The ongoing forensic review of the devices belonging to the suspect will help the investigators to know how the 16-year-old got the data and whether there was unauthorized access in the process. They also will determine if more individuals might have become victims in this case.
Arrest Reflects Spain’s Broader Crackdown on Politically Motivated Data Leaks
Before this arrest there had been many investigations looking into data leaks targeting top political figures & public officials in Spain. In July 2025, Spanish authorities arrested two suspects that were sharing personal information belonging to top shots in the government.
The three reported were Prime Minister Pedro Sánchez, and another victim, Congress President Francina Armengol. Also, bad actors leaked information belonging to Catalan President Salvador Illa, some journalists, and many other important figures.
According to what investigators uncovered in that leak, the bad actors shared the victims’ phone numbers, their identification documents, and residential addresses. They also shared the data related to their emails.

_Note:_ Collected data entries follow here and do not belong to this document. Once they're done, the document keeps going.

(** [assetComponents] splits a batch into its asset-connected
    components: each trade is placed once, a component keeps the batch's
    order, and two trades share one exactly when a path of trades joins
    their assets. The recursion of [find] always ends: its depth is at most
    the number of trades. *)
Theorem assetComponents_exact l :
  concat (assetComponents l) ≡ₚ l
  /\ forall c, c ∈ assetComponents l ->
       c <> [] /\ c `sublist_of` l
       /\ forall x y, x ∈ c -> (y ∈ c <-> y ∈ l /\ linked l (base_of x.2) (base_of y.2)).
Proof.
  split; [rewrite assetComponents_group; apply concat_group_by|]. intros c Hc.
  split; [by eapply component_nonempty|]. apply assetComponents_elem in Hc as (z & Hz & ->). split.
  - apply sublist_filter.
  - intros x y [Ex Hx]%list_elem_of_filter. rewrite list_elem_of_filter, <- roots_linked, Ex. naive_solver.
Qed.

(** ** Cycles *)

(** How many classes the trades leave of a set of assets. *)
Definition classes (N : gset string) (l : list itrade) : gset string := set_map (roots l) N.

Lemma classes_snoc N l x : base_of x.2 ∈ N -> quote_of x.2 ∈ N ->
  classes N (l ++ [x]) =
  if decide (roots l (base_of x.2) = roots l (quote_of x.2)) then classes N l else classes N l ∖ {[roots l (base_of x.2)]}.
Proof.
  intros Hb Hq. unfold classes. rewrite roots_snoc. unfold merge.
  apply set_eq. intros a. destruct (decide (roots l _ = _)) as [E|E].
  - rewrite !elem_of_map. rewrite <- E. split; intros (u & -> & Hu); exists u; split; auto; by case_decide.
  - rewrite elem_of_difference, elem_of_singleton, !elem_of_map. split.
    + intros (u & -> & Hu). case_decide; [|naive_solver]. split; [by exists (quote_of x.2)|done].
    + intros [(u & -> & Hu) Hne]. exists u. by rewrite decide_False by done.
Qed.
(** ** Oracle sandwiches *)

Definition KindOracleSandwich : string := "oracle_sandwich".

Record OracleRef := mkOracleRef {
  or_Source : string; or_ContractID : string; or_Ledger : Z; or_TxHash : string; or_OpIndex : Z;
  or_Asset : string; or_Quote : string; or_Timestamp : Time
}.

Definition tradeTouches (t : Trade) (asset : string) : bool :=
  let a := normAsset asset in
  String.eqb (normAsset (base_of t)) a || String.eqb (normAsset (quote_of t)) a.

Definition takerReceivesAsset (t : Trade) (asset : string) : option bool :=
  baseReceived ← takerBaseIsReceived (tr_Source t);
  if String.eqb (normAsset asset) (normAsset (base_of t)) then Some baseReceived
  else if String.eqb (normAsset asset) (normAsset (quote_of t)) then Some (negb baseReceived)
  else None.

Definition oppositeOnAsset (a b : Trade) (asset : string) : bool :=
  match takerReceivesAsset a asset, takerReceivesAsset b asset with
  | Some ar, Some br => negb (Bool.eqb ar br)
  | _, _ => false
  end.

(** The nearest trades on each side of the update. *)
Definition nearest (txIdx : gmap string Z) (oIdx : Z) (ba : option itrade * option itrade) (x : itrade) : option itrade * option itrade :=
  let '(before, after) := ba in
  let ti := tx_index txIdx x in
  if ti <? oIdx then
    (match before with None => Some x | Some b => if tx_index txIdx b <? ti then Some x else before end, after)
  else if oIdx <? ti then
    (before, match after with None => Some x | Some a => if ti <? tx_index txIdx a then Some x else after end)
  else ba.

Definition buildOracleSandwichCandidate (usdVolume : list MEVLegUSD) (txIdx : gmap string Z) (o : OracleRef) (oIdx : Z)
    (taker : string) (own : list itrade) : option Candidate :=
  match foldl (nearest txIdx oIdx) (None, None) own with
  | (Some before, Some after) =>
      if negb (oppositeOnAsset before.2 after.2 (or_Asset o)) then None
      else
        let involved := [before; after] in
        let legs := [orderedLegFrom txIdx "before" before; orderedLegFrom txIdx "after" after] in
        let tb := before.2 in
        Some (mkCandidate KindOracleSandwich (or_Ledger o) (or_Ledger o) (tr_Timestamp tb) (or_TxHash o) taker
                (Some [tr_TxHash tb; or_TxHash o; tr_TxHash after.2]) (Some [taker]) [normAsset (or_Asset o)]
                (distinctSources involved) (normAsset (or_Asset o)) (or_Quote o) [] (sumUSD usdVolume involved)
                (KindOracleSandwich +:+ ":" +:+ or_TxHash o +:+ ":" +:+ big_String (or_OpIndex o) +:+ ":" +:+ taker
                 +:+ ":" +:+ normAsset (or_Asset o))
                (OracleSandwichDetail (or_Source o) (or_ContractID o) (or_TxHash o) oIdx (or_Asset o) (or_Quote o) taker legs))
  | _ => None
  end.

Authorities then revealed that these attackers used Telegram channels & some online communities that have many followings to share the data. The issues raised concerns about the level of coordinated harassment & political intimidation campaigns cybercriminals carry out.
Notably, the Spanish police have continued to warn the residents that criminals can use the personal information hackers leak to affect operations of government parastatals, threaten influential employees in these institutions, extort them and even launch an attack against democratic institutions.
Investigators also have the opinion that the doxing campaigns in these modern times stem from data which the perpetrators get from previous breaches, illicit databases, & cybercriminal marketplaces.
Spain has seen other teenage hackers involved in data breaches. A teen hacker was arrested for allegedly selling 64 million citizens’ data on the dark web, showing the scale of youth involvement in cybercrime.
This latest arrest of the hacker in Motril, Granada, shows the efforts that the Spanish authorities are making to combat harassment and data exposure incidents taking place online.
Authorities say this operation remains open as investigators attempt to uncover other people who participated in these leaks and hopefully, dismantle the networks that shared the sensitive information.